"""

(* ===================================================================== *)
(** ** The reference store: ordering *)
(* ===================================================================== *)

Lemma jsstring_compare_antisym (a b : jsstring) :
  jsstring_compare b a = CompOpp (jsstring_compare a b).
Proof.
  revert b. induction a as [| x a IH]; intros [| y b]; simpl; try done.
  rewrite (N.compare_antisym x y). destruct (x ?= y)%N; simpl; auto.
Qed.

Lemma pg_compare_antisym (a b : option JsVal) :
  pg_compare b a = CompOpp (pg_compare a b).
Proof.
  assert ((sort_class b ?= sort_class a)
          = CompOpp (sort_class a ?= sort_class b)) as Hclass
    by apply Z.compare_antisym.
  destruct a as [[] |], b as [[] |]; try exact Hclass; simpl.
  - apply Z.compare_antisym.
  - apply Z.compare_antisym.
  - apply jsstring_compare_antisym.
Qed.

Lemma jsstring_compare_trans (a b c : jsstring) :
  jsstring_compare a b ≠ Lt → jsstring_compare b c ≠ Lt →
  jsstring_compare a c ≠ Lt.
Proof.
  revert b c. induction a as [| x a IH]; intros [| y b] [| z c]; simpl;
    try done.
  destruct (N.compare_spec x y), (N.compare_spec y z), (N.compare_spec x z);
    subst; try done; try lia. apply IH.
Qed.

Lemma pg_compare_trans (a b c : option JsVal) :
  pg_compare a b ≠ Lt → pg_compare b c ≠ Lt → pg_compare a c ≠ Lt.
Proof.
  destruct a as [[| | x | x | | x | |] |], b as [[| | y | y | | y | |] |],
    c as [[| | z | z | | z | |] |];
    try (by cbv); try (intros _ H; by cbv in H); try (intros H; by cbv in H).
  - destruct x, y, z; by cbv.
  - unfold pg_compare.
    destruct (Z.compare_spec x y), (Z.compare_spec y z), (Z.compare_spec x z);
      subst; try done; lia.
  - apply jsstring_compare_trans.
Qed.

Lemma comes_before_total (column : string) (ascending : bool) (r s : Obj) :
  comes_before column ascending r s = false →
  comes_before column ascending s r = true.
Proof.
  unfold comes_before. rewrite (pg_compare_antisym (r !! column)).
  destruct (pg_compare (r !! column) (s !! column)), ascending; done.
Qed.

Lemma comes_before_descending (column : string) (r s : Obj) :
  comes_before column false r s = true
  ↔ pg_compare (r !! column) (s !! column) ≠ Lt.
Proof.
  unfold comes_before.
  by destruct (pg_compare (r !! column) (s !! column)).
Qed.

Lemma comes_before_ascending (column : string) (r s : Obj) :
  comes_before column true r s = true
  ↔ pg_compare (s !! column) (r !! column) ≠ Lt.
Proof.
  unfold comes_before. rewrite (pg_compare_antisym (r !! column)).
  by destruct (pg_compare (r !! column) (s !! column)).
Qed.

Lemma comes_before_trans (column : string) (ascending : bool) (r s t : Obj) :
  comes_before column ascending r s = true →
  comes_before column ascending s t = true →
  comes_before column ascending r t = true.
Proof.
  destruct ascending.
  - rewrite !comes_before_ascending. eauto using pg_compare_trans.
  - rewrite !comes_before_descending. eauto using pg_compare_trans.
Qed.

Lemma insert_sorted_sorted (before : Obj → Obj → bool) (r : Obj)
  (sorted : list Obj) :
  (∀ x y, before x y = false → before y x = true) →
  (∀ x y z, before x y = true → before y z = true → before x z = true) →
  StronglySorted (λ x y, before x y = true) sorted →
  StronglySorted (λ x y, before x y = true) (insert_sorted before r sorted).
Proof.
  intros Htotal Htrans. induction sorted as [| s rest IH]; simpl.
  - intros _. by repeat constructor.
  - intros [Hs Hrest]%StronglySorted_cons.
    destruct (before r s) eqn:Hrs; apply StronglySorted_cons.
    + split; [| by apply StronglySorted_cons].
      constructor; [done |].
      eapply Forall_impl; [exact Hs |]. intros x Hx. by eapply Htrans.
    + split; [| by apply IH].
      apply Forall_forall. intros x [-> | Hx]%insert_sorted_elem.
      * by apply Htotal.
      * by eapply Forall_forall in Hs.
Qed.

Lemma sort_rows_sorted (column : string) (ascending : bool)
  (rows : list Obj) :
  StronglySorted (λ r s, comes_before column ascending r s = true)
    (sort_rows (comes_before column ascending) rows).
Proof.
  unfold sort_rows. induction rows as [| r rows IH]; simpl; [constructor |].
  apply insert_sorted_sorted;
    eauto using comes_before_total, comes_before_trans.
Qed.

Lemma sorted_take {A} (R : A → A → Prop) (n : nat) (l : list A) :
  StronglySorted R l → StronglySorted R (take n l).
Proof.
  rewrite <- (take_drop n l) at 1. apply StronglySorted_app_1_l.
Qed.

Lemma sorted_drop {A} (R : A → A → Prop) (n : nat) (l : list A) :
  StronglySorted R l → StronglySorted R (drop n l).
Proof.
  rewrite <- (take_drop n l) at 1. apply StronglySorted_app_1_r.
Qed.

"""

■ **PROBLEM TO SOLVE**:
Wherever the string "induction" appears in the data above, report the whole line.

■ **SOLUTION FOR THIS EXERCISE**:
  revert b. induction a as [| x a IH]; intros [| y b]; simpl; try done.
  revert b c. induction a as [| x a IH]; intros [| y b] [| z c]; simpl;
  intros Htotal Htrans. induction sorted as [| s rest IH]; simpl.
  unfold sort_rows. induction rows as [| r rows IH]; simpl; [constructor |].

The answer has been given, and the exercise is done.